← All articles

Hard Spend Limits for LLM Traffic: AI Budgets in Enterprise AgentGateway v2026.6.3

Share

Enterprise AgentGateway v2026.6.3 shipped on July 1st with a changelog line that FinOps-minded platform teams have been waiting for: Enterprise Budgets and Dimensions. Until now, “budgeting” LLM traffic through a gateway meant approximating it with token-based rate limiting — workable, but request-window based, tokens-only, and fiddly to reason about. The new release replaces that with a first-class Kubernetes resource: EnterpriseAgentgatewayBudget, a declarative spending limit in US dollars or tokens, accumulated over a rolling window (day, week, month, year), with a choice of audit or block when the budget runs dry.

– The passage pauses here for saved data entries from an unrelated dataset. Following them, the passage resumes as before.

(* ===== verification/ValueCursorFacts.v ===== *)
(** * What the merging cursors give

    The cursors of [ValueCursor], one at a time and in batches, ascending and
    descending, against one specification: the rest of the cache and the rest of the
    files, merged with the cache winning. *)

From S2P Require Import Prelude Values Varint BoolCodec Simple8b TimeCodec IntCodec StringCodec BitReader FloatCodec ValueCodec Blocks TypedValues Bytes TSMWriter.
From S2P Require Import TSMIndex TSMReader KeyCursor ValueCursor.

(** ** Positions in a list *)

Section Ahead.
Context (asc : bool).

(** In the direction of the cursor: a list, what is left of it at a position, the
    position after one. *)
Definition in_dir {X} (l : list X) : list X := if asc then l else reverse l.
Definition ahead {X} (l : list X) (pos : Z) : list X := if asc then drop (Z.to_nat pos) l else reverse (take (Z.to_nat (pos + 1)) l).
Definition onward (pos : Z) : Z := if asc then pos + 1 else pos - 1.

Lemma ahead_cons {X} (l : list X) pos : 0 <= pos < zlen l -> exists x, at_pos l pos = Some x /\ ahead l pos = x :: ahead l (onward pos).
Proof.
  unfold zlen, at_pos, ahead, onward. intros H. destruct (Z.ltb_spec pos 0) as [Hlt|_]; [lia|]. destruct (lookup_lt_is_Some_2 l (Z.to_nat pos)) as [x E]; [lia|]. exists x. split; [exact E|]. destruct asc.
  - rewrite (drop_S l x (Z.to_nat pos) E). do 2 f_equal. lia.
  - replace (Z.to_nat (pos + 1)) with (S (Z.to_nat pos)) by lia. rewrite (take_S_r l _ x E), reverse_snoc. do 3 f_equal. lia.
Qed.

This post is a day-one field report. The docs for the feature are still catching up with the release (only the API reference covers it as I write this), so everything below was derived from the live CRD schemas on my cluster and verified with real traffic — including tripping a budget on purpose and watching the gateway return 429 with the window in the reset header.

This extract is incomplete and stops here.